Foto: MUXIMA/Andrea Ludovice
Coragem para mudar o mundo
Nesta segunda parede, André de Castro imortaliza várias causas em diversas partes do mundo. São mulheres e homens que recusam aceitar a forma como são tratados pelos respetivos Estados. Acreditam, tal como o autor da exposição, que o mundo pode ser muito melhor. Por isso, com coragem, decidiram sair à rua.
Foto: MUXIMA/Andrea Ludovice
Identidade política dos manifestantes…
Este primeiro projeto de André de Castro, em 2013, foi selecionado para a 11ª Bienal Brasileira de Design Gráfico e visto por mais de 40 mil visitantes, passando por Miami (2013), Nova Iorque (2014) e Brasília (2015).
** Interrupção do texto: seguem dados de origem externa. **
(* ===== verification/SavedCopies.v ===== *)
(** * Saved provider responses

    [quant/data/glassnode_response.py]: a saved HTTP response is parsed into points
    that keep the number literals of its body, and two saved copies of one request
    are compared point by point and header by header.  The files, the hash and the
    texts of the decoders' errors are parameters; texts are their UTF-8 bytes. *)
From S2P Require Import Prelude PyFloat PyData Order Errors PyValue RefData Json.
Local Open Scope string_scope.
Local Open Scope Z_scope.

Definition TRANSPORT_HEADERS : list string := ["x-rate-limit-remaining"; "x-rate-limit-reset"].
Definition QUOTA_HEADERS : list string := ["x-rate-limit-limit"].
Definition COPY_FILES : list string := ["request.json"; "response.meta.json"; "response.body"].

Record RequestIdentity := mkIdentity {
  rid_metric_path : string; rid_asset : string; rid_interval : string; rid_since : Z; rid_until : Z
}.

Record Point := mkPoint { pt_t : Z; pt_v : string }.

Record RateLimitHeaders := mkRateLimit {
  rl_limit : option string; rl_remaining : option string; rl_reset : option string
}.

Record ParsedResponse := mkParsed {
  pr_status : Z; pr_content_type : option string; pr_headers : list (string * string); pr_body : string;
  pr_points : option (list Point); pr_error_text : option string; pr_is_json_array : bool;
  pr_object_keys : list string; pr_unexpected : list string
}.

Record SavedCopy := mkCopy {
  sc_request : RequestIdentity; sc_parsed : ParsedResponse; sc_captured_at : option string; sc_directory : string
}.

Record ValueChange := mkChange { vc_t : Z; vc_earlier : string; vc_later : string }.

Definition header_change : Type := string * option string * option string.

Record RevisionReport := mkReport {
  rr_mismatch : option string;
  rr_changes : list ValueChange;
  rr_only_earlier : list Z; rr_only_later : list Z;
  rr_dups_earlier : list Z; rr_dups_later : list Z;
  rr_error_earlier : option string; rr_error_later : option string;
  rr_status_earlier : Z; rr_status_later : Z;
  rr_type_earlier : option string; rr_type_later : option string;
  rr_sha_earlier : string; rr_sha_later : string;
  rr_quota : list header_change; rr_transport : list header_change; rr_other : list header_change
}.

Definition nonempty_list {A} (l : list A) : bool := match l with [] => false | _ => true end.

(** [value_revision] *)
Definition value_revision (r : RevisionReport) : bool :=
  match rr_mismatch r with
  | Some (String _ _) => false
  | _ => nonempty_list (rr_changes r) || nonempty_list (rr_only_earlier r) || nonempty_list (rr_only_later r)
         || nonempty_list (rr_dups_earlier r) || nonempty_list (rr_dups_later r)
         || negb (bool_decide (rr_error_earlier r = rr_error_later r))
  end.

(** [status_changed] *)
Definition status_changed (r : RevisionReport) : bool := negb (rr_status_earlier r =? rr_status_later r).

(** [content_type_changed] *)
Definition content_type_changed (r : RevisionReport) : bool :=
  negb (bool_decide (rr_type_earlier r = rr_type_later r)).

(** [{str(k).lower(): str(v) for k, v in headers.items()}] *)
Definition lowered (headers : list (string * pyval)) : list (string * string) :=
  dict_comp (λ kv, lower kv.1) (λ kv, str_val kv.2) headers.

(** [rate_limit_from_headers] *)
Definition rate_limit_from_headers (headers : list (string * pyval)) : RateLimitHeaders :=
  let low := lowered headers in
  mkRateLimit (dict_get "x-rate-limit-limit" low) (dict_get "x-rate-limit-remaining" low)
    (dict_get "x-rate-limit-reset" low).

(** [media_type] *)
Definition media_type (content_type : option string) : option string :=
  c ← content_type;
  let base := lower (strip (partition_on ";" c).1.1) in
  if String.eqb base "" then None else Some base.

(** Whether bytes are UTF-8: the shortest form, no surrogates, up to U+10FFFF. *)
Definition in_range (lo hi : N) (c : ascii) : bool := let n := N_of_ascii c in ((lo <=? n) && (n <=? hi))%N.
Definition continues (c : ascii) : bool := in_range 128 191 c.
Fixpoint utf8_ok (s : string) : bool :=
  match s with
  | EmptyString => true
  | String a s1 =>
      if in_range 0 127 a then utf8_ok s1
      else
        match s1 with
        | EmptyString => false
        | String b s2 =>
            if in_range 194 223 a then continues b && utf8_ok s2
            else
              match s2 with
              | EmptyString => false
              | String c s3 =>
                  if in_range 224 239 a then
                    (if in_range 224 224 a then in_range 160 191 b
                     else if in_range 237 237 a then in_range 128 159 b else continues b)
                    && continues c && utf8_ok s3
                  else
                    match s3 with
                    | EmptyString => false
                    | String d s4 =>
                        in_range 240 244 a
                        && (if in_range 240 240 a then in_range 144 191 b
                            else if in_range 244 244 a then in_range 128 143 b else continues b)
                        && continues c && continues d && utf8_ok s4
                    end
              end
        end
  end.

(** [_error_response] *)
Definition error_response (status : Z) (ctype : option string) (headers : list (string * string))
    (body text : string) : ParsedResponse :=
  mkParsed status ctype headers body None (Some text) false [] [].

(** [s.isdigit()] *)
Definition isdigit (s : string) : bool :=
  negb (String.eqb s "") && forallb is_digit (String.list_ascii_of_string s).

(** The points of a list of items from index [i], with the keys they have beside. *)
Fixpoint read_points (i : Z) (items : list pyval) : res exn (list Point * list string) :=
  match items with
  | [] => mret ([], [])
  | VDict item :: items' =>
      let extra := sorted_by String.leb (filter (λ k, k ∉ ["t"; "v"]) (map fst item)) in
      match dict_get "t" item, dict_get "v" item with
      | Some t, Some v =>
          match t with
          | VStr ts =>
              if isdigit ts then
                match v with
                | VStr vs =>
                    n ← int_val (VStr ts);
                    '(points, unexpected) ← read_points (i + 1) items';
                    mret (mkPoint n vs :: points, (extra ++ unexpected)%list)
                | _ => Raise (TypeError ("point " +:+ str_Z i +:+ " v is not a JSON number"))
                end
              else Raise (ValueError ("point " +:+ str_Z i +:+ " t is not an integer literal"))
          | _ => Raise (ValueError ("point " +:+ str_Z i +:+ " t is not an integer literal"))
          end
      | _, _ => Raise (ValueError ("point " +:+ str_Z i +:+ " is missing t or v"))
      end
  | _ :: _ => Raise (TypeError ("point " +:+ str_Z i +:+ " is not an object"))
  end.

(** [tuple(dict.fromkeys(names))] *)
Definition from_keys (names : list string) : list string := map fst (dict_comp id (λ _, tt) names).

(** The texts of [UnicodeDecodeError] and [JSONDecodeError]. *)
Class DecodeTexts := { decode_error : string → string; json_error : string → string }.

Section parse.
Context `{DecodeTexts}.

(** [body.decode("utf-8")] *)
Definition decode_body (body : string) : res exn string :=
  if utf8_ok body then Ok body else Raise (ValueError (decode_error body)).

(** [parse_response] *)
Definition parse_response (status : Z) (headers : list (string * pyval)) (body : string) : res exn ParsedResponse :=
  let norm_headers := lowered headers in
  let ctype := media_type (dict_get "content-type" norm_headers) in
  if match ctype with Some c => String.prefix "text/" c | None => false end
  then text ← decode_body body; mret (error_response status ctype norm_headers body text)
  else
    text ← decode_body body;
    match lstrip text with
    | EmptyString => mret (error_response status ctype norm_headers body text)
    | String c _ =>
        if negb (bool_decide (c = "["%char ∨ c = "{"%char))
        then mret (error_response status ctype norm_headers body text)
        else
          match json_loads VStr VStr text with
          | None => Raise (ValueError ("body is not valid JSON: " +:+ json_error text))
          | Some (VDict d) =>
              mret (mkParsed status ctype norm_headers body None None false (map fst d) [])
          | Some (VList items) =>
              '(points, unexpected) ← read_points 0 items;
              mret (mkParsed status ctype norm_headers body (Some points) None true [] (from_keys unexpected))
          | Some v => Raise (TypeError ("JSON body must be a list or object, got " +:+ type_name v))
          end
    end.
End parse.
As serigrafias, que resultam de entrevistas realizadas através das redes sociais, retratam as identidades políticas dos manifestantes de diferentes países.
Foto: DW/J. Carlos
… e cultura das manifestações
Através das serigrafias, o artista procurou valorizar a força da ação individual dos manifestantes. Cada participante enviou uma foto de rosto, usando as redes sociais, e respondeu a uma série de perguntas sobre a sua identidade política. Assim, foram criados retratos políticos individuais que, em conjunto, formam uma mini etnografia da cultura material e imaterial das manifestações.
Foto: DW/J. Carlos
Do outro lado do mundo
Em Nova Iorque, no Zuccotti Park, a sugestão original foi ocupar Wall Street, símbolo dos capitais financeiros internacionais. Porque, afinal, foi a especulação de capitais que deu origem à crise que atormentou o mundo há anos. Questiona Daniel Aarão Reis, ao apresentar a exposição: "Como aceitar que os responsáveis não ficassem com o fardo principal das medidas de superação desta mesma crise?"
Foto: DW/J. Carlos
Novos dispositivos de mobilização
A arte política de André de Castro, que também evoca figuras como Ghandi e Martin Luther King, faz lembrar a tradição dos grandes movimentos dos anos 1960, que dispensava partidos e sindicatos. Ao invés disso, surgiram novos dispositivos de mobilização e de ação.
Foto: DW/J. Carlos
Espelho D’ Água valoriza as serigrafias
A exposição, que também será posteriormente exibida no Porto (a norte de Portugal), encontra-se no Espaço Espelho D’Água, em Lisboa. A calçada deste espaço, tipicamente portuguesa, foi construída com base numa obra do autodidata artista plástico angolano, Yonamine, que tem vivido em diversos países de África, Europa e América do Sul.